BCMA vs. CPOE, Which Comes First? Webinar Results

argumentPharmacy OneSource hosted a webinar “debate” today that had two excellent speakers presenting their cases for which technology should implement first; Computerized Physician Order Entry (CPOE) or Bar Code Medication Administration (BCMA). The webinar was well worth the time.

The case for CPOE was presented by John Poikonen, Pharm.D. John is the Clinical Informatics Director at UMass Memorial Health Care, an Academic Medical Center and health system in central Massachusetts. John is an interesting informaticist as he has repeatedly spoken out against the lack of evidence supporting BCMA. It was a good fit for him to argue for CPOE implementation ahead of BCMA. He brought up some great points and presented a fair amount of literature to back them up. You can read more of John’s musings at RxInformatics.com.

The case for BCMA was presented by Steve Rough, the Director of Pharmacy at the University of Wisconsin Hospital and Clinics, and Clinical Assistant Professor at the UW-Madison School of Pharmacy. Steve has done quite a bit of work with bar code medication scanning technology and presented an excellent case for BCMA.

Both presenters had valid reasons and good arguments for their positions. I for one am in favor of both CPOE and BCMA, but would personally push for BCMA ahead of CPOE for several reasons. CPOE requires a much larger investment in resources, both human and financial, when compared to BCMA. There is also a reasonable expectation that BCMA will stop errors at their most vulnerable point, the administration phase. I’ve mentioned this before and Steve brought up some of the very same points in his presentation. Finally, CPOE requires buy-in from physicians in order to be completely successful. And if there is one thing you can count on it’s that physicians will fight you tooth and nail when it comes to technology and change.

You can grab a copy of the presentation slides here.

One thought on “BCMA vs. CPOE, Which Comes First? Webinar Results”

  1. I think we need to look beyond this debate of CPOE vs. BCMA to the implications of “meaningful use” of EHR. Although the definition of this term is still under development, it seems clear that both CPOE and BCMA will both contribute to help close the medication management loop and move hospitals toward the goal of “meaningful use”. Hospitals are being incented to adopt certified EHR systems that incorporate both CPOE and some form of “computer assisted administration”.

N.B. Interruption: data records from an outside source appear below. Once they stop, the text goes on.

(* ===== verification/Run.v ===== *)
(** * Runs

    [crates/domain/src/run.rs]: one attempt at a task, fenced by the generation
    of the kernel lease its owner holds. *)

From S2P Require Import Prelude RustStr External StateMachine Routing.
#[local] Open Scope Z_scope.

Inductive OwnerLocation :=
  | OwnerLocation_Local
  | OwnerLocation_Cloud.

Inductive RunState :=
  | RunState_Pending
  | RunState_Running
  | RunState_Suspended
  | RunState_Completed
  | RunState_Failed
  | RunState_Cancelled.

#[export] Instance RunState_eq_dec : EqDecision RunState.
Proof. solve_decision. Defined.

Definition RunState_can_transition (self to : RunState) : bool :=
  match self, to with
  | RunState_Pending, RunState_Running
  | RunState_Running, RunState_Suspended
  | RunState_Suspended, RunState_Running
  | RunState_Running, RunState_Completed
  | (RunState_Pending | RunState_Running | RunState_Suspended),
      (RunState_Failed | RunState_Cancelled) => true
  | _, _ => false
  end.

Definition RunState_is_terminal (self : RunState) : bool :=
  match self with
  | RunState_Completed | RunState_Failed | RunState_Cancelled => true
  | _ => false
  end.

Definition RunState_debug (s : RunState) : string :=
  match s with
  | RunState_Pending => "Pending"
  | RunState_Running => "Running"
  | RunState_Suspended => "Suspended"
  | RunState_Completed => "Completed"
  | RunState_Failed => "Failed"
  | RunState_Cancelled => "Cancelled"
  end.

#[export] Instance RunState_machine : StateMachine RunState := {|
  sm_aggregate := "Run";
  can_transition := RunState_can_transition;
  is_terminal := RunState_is_terminal;
  sm_debug := RunState_debug
|}.

Record Run := {
  run_id : Z;
  run_task_id : Z;
  run_attempt : Z;
  run_owner_location : OwnerLocation;
  run_kernel_lease_generation : Z;
  run_state : RunState;
  run_generation : Z;
  run_started_at : option Z;
  run_ended_at : option Z
}.

Record CheckSummary := {
  ck_check_id : string;
  ck_kind : string;
  ck_status : string;
  ck_duration_ms : Z;
  ck_error_class : option string;
  ck_message_fingerprint : option string;
  ck_path : option string
}.
(* ===== verification/Config.v ===== *)
(** * The configuration resolver

    [crates/policy/src/config.rs]: the device's, the organization's, the
    project's and the user's layers merged with the law of each section, so that
    a lower authority can narrow what a higher one decided and never widen it. *)

From S2P Require Import Prelude RustStr BTree External.
#[local] Open Scope Z_scope.

Inductive Authority :=
  | Authority_Device
  | Authority_Admin
  | Authority_Project
  | Authority_User.

#[export] Instance Authority_eq_dec : EqDecision Authority.
Proof. solve_decision. Defined.

Definition Authority_ALL : list Authority :=
  [Authority_Device; Authority_Admin; Authority_Project; Authority_User].

(** The derived order: the highest authority is the least. *)
Definition authority_rank (a : Authority) : Z :=
  match a with
  | Authority_Device => 0
  | Authority_Admin => 1
  | Authority_Project => 2
  | Authority_User => 3
  end.
Definition authority_lt (a b : Authority) : bool := authority_rank a <? authority_rank b.

Definition authority_debug (a : Authority) : string :=
  match a with
  | Authority_Device => "Device"
  | Authority_Admin => "Admin"
  | Authority_Project => "Project"
  | Authority_User => "User"
  end.

Inductive Permission :=
  | Permission_Allow
  | Permission_Ask
  | Permission_Deny.

#[export] Instance Permission_eq_dec : EqDecision Permission.
Proof. solve_decision. Defined.

Definition permission_rank (p : Permission) : Z :=
  match p with Permission_Allow => 0 | Permission_Ask => 1 | Permission_Deny => 2 end.
Definition permission_lt (a b : Permission) : bool := permission_rank a <? permission_rank b.
(* ===== verification/Kernel.v ===== *)
(** * The capability kernel

    [crates/policy/src/kernel.rs]: the authorization boundary every tool call
    crosses. The decision is translated step by step; its specification is the
    predicate [within_authority] with the question who approves, and the kernel
    allows a call exactly when the specification does. *)

From S2P Require Import Prelude RustStr BTree External StateMachine.
From S2P Require Import ToolCall Approval Lease Mode RunMode Config Assurance.
#[local] Open Scope Z_scope.

Definition PROFILE_LOCAL_AUTONOMOUS : string := "local_autonomous".
Definition PROFILE_LOCAL_TRUSTED : string := "local_trusted".
Definition PROFILE_REVIEW_ISOLATED : string := "review_isolated".
Definition PROFILE_PLAN : string := "plan".
Definition PROFILE_CLOUD_ISOLATED : string := "cloud_isolated".

Record PolicyEnvelope := {
  pe_profile_ceilings : bmap EffectClass;
  pe_profile_denied_capabilities : bmap bset;
  pe_denied_capabilities : bset;
  pe_approval_effects : list EffectClass;
  pe_no_approval_profiles : bset;
  pe_assurance : AssurancePolicy
}.

(** [PolicyEnvelope::default]. *)
Definition PolicyEnvelope_default : PolicyEnvelope :=
  {| pe_profile_ceilings := bmap_of
       [(PROFILE_LOCAL_TRUSTED, EffectClass_Destructive);
        (PROFILE_REVIEW_ISOLATED, EffectClass_ReversibleWrite);
        (PROFILE_LOCAL_AUTONOMOUS, EffectClass_ReversibleWrite);
        (PROFILE_PLAN, EffectClass_ReadOnly);
        (PROFILE_CLOUD_ISOLATED, EffectClass_Destructive)];
     pe_profile_denied_capabilities := bmap_of
       [(PROFILE_REVIEW_ISOLATED,
         bset_of ["network.egress"; "secret.use"; "git.commit"; "git.push"; "deploy";
                  "external.call"]);
        (PROFILE_LOCAL_AUTONOMOUS, bset_of ["secret.use"; "deploy"])];
     pe_denied_capabilities := [];
     pe_approval_effects :=
       [EffectClass_ProtectedWrite; EffectClass_ExternalSideEffect; EffectClass_SecretAccess;
        EffectClass_Destructive];
     pe_no_approval_profiles := [PROFILE_LOCAL_AUTONOMOUS];
     pe_assurance := AssurancePolicy_default |}.

(** ** Resource selectors *)

Record ResourceTarget := { rt_capability : string; rt_resource : string }.
Record ResourceSelector := { rsel_capability : string; rsel_pattern : string }.

(** [ResourceSelector::parse]. *)
Definition ResourceSelector_parse (text : string) : option ResourceSelector :=
  '(capability, pattern) ← split_once ":" text;
  let plain :=
    negb (str_is_empty capability) &&
    str_all (λ b, is_ascii_alnum b || existsb (Ascii.eqb b) ["."; "_"; "-"]%char) capability in
  if plain && negb (str_is_empty pattern) && (str_len pattern <=? 4096) &&
     negb (contains_char "000" pattern)
  then Some {| rsel_capability := capability; rsel_pattern := pattern |} else None.

(** [squeeze]: collapse runs of the separator. [out] ends with one exactly when
    the last character pushed was one. *)
Fixpoint squeeze_from (after_slash : bool) (s : list ascii) : list ascii :=
  match s with
  | [] => []
  | c :: s =>
      let slash := Ascii.eqb c "/" in
      if slash && after_slash then squeeze_from true s else c :: squeeze_from slash s
  end.
Definition squeeze (s : string) : list ascii :=
  squeeze_from false (String.list_ascii_of_string s).

(** The tails [&text[i..]] for [i] from 0 to the length. *)
Fixpoint tails {A} (l : list A) : list (list A) :=
  match l with
  | [] => [[]]
  | _ :: l' => l :: tails l'
  end.

(** The tails whose start is no further than the first separator. *)
Fixpoint segment_tails (l : list ascii) : list (list ascii) :=
  match l with
  | [] => [[]]
  | c :: l' => if Ascii.eqb c "/" then [l] else l :: segment_tails l'
  end.

(** [glob]. *)
Fixpoint glob (pattern text : list ascii) : bool :=
  match pattern with
  | [] => match text with [] => true | _ => false end
  | c :: rest =>
      if Ascii.eqb c "*" then
        match rest with
        | d :: rest' =>
            if Ascii.eqb d "*" then existsb (glob rest') (tails text)
            else existsb (glob rest) (segment_tails text)
        | [] => existsb (glob rest) (segment_tails text)
        end
      else if Ascii.eqb c "?" then
        match text with
        | t :: tail => negb (Ascii.eqb t "/") && glob rest tail
        | [] => false
        end
      else
        match text with
        | t :: tail => Ascii.eqb t c && glob rest tail
        | [] => false
        end
  end.

Definition trim_slashes (l : list ascii) : list ascii :=
  String.list_ascii_of_string
    (trim_end_by (λ c, Ascii.eqb c "/") (String.string_of_list_ascii l)).

(** [ResourceSelector::covers]. *)
Definition ResourceSelector_covers (self : ResourceSelector) (resource : string) : bool :=
  let pattern := squeeze (replace_char "\" "/" (rsel_pattern self)) in
  let resource := squeeze (replace_char "\" "/" resource) in
  glob pattern resource ||
  match strip_suffix "/**" (String.string_of_list_ascii pattern) with
  | Some dir => bool_decide (String.list_ascii_of_string dir = trim_slashes resource)
  | None => false
  end.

    Jason Hess of KLAS touts CPOE adoption as key to achieving meaningful use. In fact, CPOE is a significant component in the Meaningful Use Matrix. By 2011, hospitals must use CPOE for at least 10% of orders, and Physicians practices must use CPOE for 100% of their orders.

    Although there is much controversy about the efficacy of BCMA, I would argue that the shortcoming is not in barcoding per se, but in poor implementations of first generation BCMA products. RxInformatics talks about how the current generation of BCMA applications did not meet expectations due to “design and implementation faults and resulting staff workarounds that mitigate the efficacy of barcoding”. I would conclude that this doesn’t mean BCMA or barcoding should be abandoned, but that there is a huge opportunity for improvement. The first generation of systems clearly fell short of what was needed.

    Prior to July, the Meaningful Use Matrix called for “medication administration using bar coding”. Unfortunately, the ONC has since revised the matrix to call for “closed loop medication management, including eMAR and computer assisted administration” without any reference to barcoding. In my opinion this is a step backwards. The ONC has been influenced by inconclusive studies done on first generation BCMA systems. RxInformatics states that these systems have major design flaws that affect their efficacy in improving patient safety. Meanwhile, they admit that barcoded medication systems reduce Pharmacy dispensing errors. If barcoding works in the Pharmacy, why not at the bedside? I would argue that there is a challenge ahead for BCMA vendors, but that barcoding at the bedside should not be abandoned. As a principle, in order to completely close the medication management loop it seems obvious that medications must be scanned upon administration as well as upon dispense.